Social isolation is a major risk factor for mental health problems such as depression (Noguchi et al., 2021). Middle-aged and elderly men living alone are particularly at risk of shrinking social networks as well as social isolation due to unemployment or retirement (Ko & Lee, 2015). A study that investigated middle-aged and older adults, who are at high risk of lonely death, reported that the level of loneliness and social isolation was higher among the low-income class, day laborers, nonpermanent workers, and individuals with poorer health (Song et al., 2018). The implementation of social distancing practices for preventing the spread of coronavirus has further escalated the risk of social isolation among the vulnerable class, increasing the likelihood of lonely death (Brooke & Jackson, 2020). It is to be noted that middle-aged and older adults with low SES who lived alone demonstrated less social isolation if they were satisfied with their social networks (Song et al., 2018); similarly, the level of depression decreased with increasing perceived social support (Tengku Mohd et al., 2019).
Alongside the abovementioned factors, self-esteem is another classic psychological predictor of depression (Song & Seong, 2021). Rosenberg (1965) defined self-esteem as a feeling of self-acceptance, self-respect, and worthiness, stating that people with high self-esteem are satisfied with their current selves. Studies report that maintaining an appropriate level of or improving self-esteem has positive effects on mental health, while low self-esteem exacerbates depression (Song & Seong, 2021).
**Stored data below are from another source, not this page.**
(** The batches [idx] of one epoch, all full. *)
Lemma batches_report (e : Z) :
  row_preserving ->
  forall (idx : list Z) (l : list tensor) (s : state),
    length idx = length l ->
    Forall (fun b => shape0 b = batch_size) l ->
    known_activation (input_activation s) ->
    exists s',
      for_each (combine idx l) (train_batch e) s = Ok tt s' /\
      gained (at_epoch e print_due idx) (at_epoch e (save_due e) idx)
             (at_epoch e (save_due e) idx) s s'.
Proof.
  intros Hr. induction idx as [| i idx IH]; intros [| b l] s Hlen Hl Hk;
    try discriminate.
  - exists s. split; [reflexivity | apply gained_refl].
  - inversion Hl as [| ? ? Hb Hl']; subst.
    destruct (train_batch_reports e i b s Hr Hk Hb) as (s1 & E1 & G1).
    assert (Hk1 : known_activation (input_activation s1)).
    { destruct G1 as (A & _). now rewrite A. }
    destruct (IH l s1 ltac:(simpl in Hlen; lia) Hl' Hk1) as (s' & E & G).
    exists s'. split.
    + cbn [combine for_each]. unfold bind at 1. now rewrite E1.
    + pose proof (gained_trans _ _ _ _ _ _ _ _ _ G1 G) as G'.
      unfold at_epoch. cbn [filter].
      destruct (print_due i), (save_due e i); exact G'.
Qed.

End Reports.

End Piece2Reports.

(** X20.  In an epoch whose batches all have 64 images, piece2 prints the
    console line at the batches [i] with [i % 200 == 0], and writes a line
    of the metric log and saves an image grid at those with
    [i % save_interval == 0], in order and nowhere else.  The interval is
    never below 10, so the test cannot divide by zero, and batch 0 of a
    non-empty epoch always prints, logs and saves. *)
Theorem reports_on_schedule {C : Piece2.Collaborators}
  (e : Z) (s : Piece2.state) :
  Piece2Props.row_preserving ->
  Piece2Props.known_activation (Piece2.input_activation s) ->
  Forall (fun b => shape0 b = Piece2.batch_size) (Piece2.train_loader e) ->
  let idx := range (shape0 (Piece2.train_loader e)) in
  exists s' new,
    Piece2.epoch_iteration e s = Ok tt s' /\
    Piece2.trace s' = Piece2.trace s ++ new /\
    TraceProps.prints new = TraceProps.at_epoch e TraceProps.print_due idx /\
    TraceProps.logs new
      = TraceProps.at_epoch e (TraceProps.save_due e) idx /\
    TraceProps.saves new
      = TraceProps.at_epoch e (TraceProps.save_due e) idx /\
    10 <= Piece2.save_interval e /\
    (Piece2.train_loader e <> [] ->
     exists rest1 rest2,
       TraceProps.prints new = (e, 0) :: rest1 /\
       TraceProps.saves new = (e, 0) :: rest2).
Proof.
  intros Hr Hk Hl idx. unfold Piece2.epoch_iteration, Piece2.enumerate.
  fold idx.
  destruct (Piece2Reports.batches_report e Hr idx (Piece2.train_loader e) s)
    as (s' & E & _ & new & T & P & L & Sv); auto.
  { unfold idx. rewrite PyFacts.length_range. unfold shape0. lia. }
  exists s', new. repeat (split; [assumption |]).
  split; [apply Piece2Reports.save_interval_pos |].
  intros Hne. rewrite P, Sv.
  destruct (PyMore.range_cons (shape0 (Piece2.train_loader e))) as (tl & Ei).
  { unfold shape0. destruct (Piece2.train_loader e); [contradiction |].
    simpl length. lia. }
  unfold idx. rewrite Ei. unfold TraceProps.at_epoch.
  cbn [filter]. change (TraceProps.print_due 0) with true.
  change (TraceProps.save_due e 0) with true. cbn [map]. eauto.
Qed.

Lemma reports_on_schedule_witness :
  exists s' new,
    @Piece2.epoch_iteration
      (Toy.piece2 (Finite 0) (repeat (Toy.images 64) 12)) 0
      (@Piece2.boot (Toy.piece2 (Finite 0) (repeat (Toy.images 64) 12)))
    = Ok tt s' /\
    Piece2.trace s' = new /\
    TraceProps.prints new = [(0, 0)] /\
    TraceProps.saves new = [(0, 0); (0, 10)].
Proof.
  destruct (@reports_on_schedule
              (Toy.piece2 (Finite 0) (repeat (Toy.images 64) 12)) 0
              (@Piece2.boot
                 (Toy.piece2 (Finite 0) (repeat (Toy.images 64) 12))))
    as (s' & new & E & T & P & _ & Sv & _).
  - apply ToyFacts.toy_rows2.
  - simpl. right. reflexivity.
  - repeat constructor.
  - exists s', new. split; [exact E |]. split; [exact T |].
    split; [rewrite P | rewrite Sv]; reflexivity.
Defined.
Perceived health status is the comprehensive rating of one’s own physical, physiological, psychological, and social status, and represents an individual’s opinion about their health that cannot be medically measured (Kwon & Kim, 2016). Perceived health status is a useful parameter for understanding individuals’ health, and positively perceiving one’s health has been reported to improve mental health (Ko & Lee, 2015). Studies have consistently reported that individuals who rate themselves to be in poor health are more likely to be depressed than those who rate themselves to be in good health (Ko & Lee, 2015), highlighting the fact that perceived health status is an important component in evaluating depression.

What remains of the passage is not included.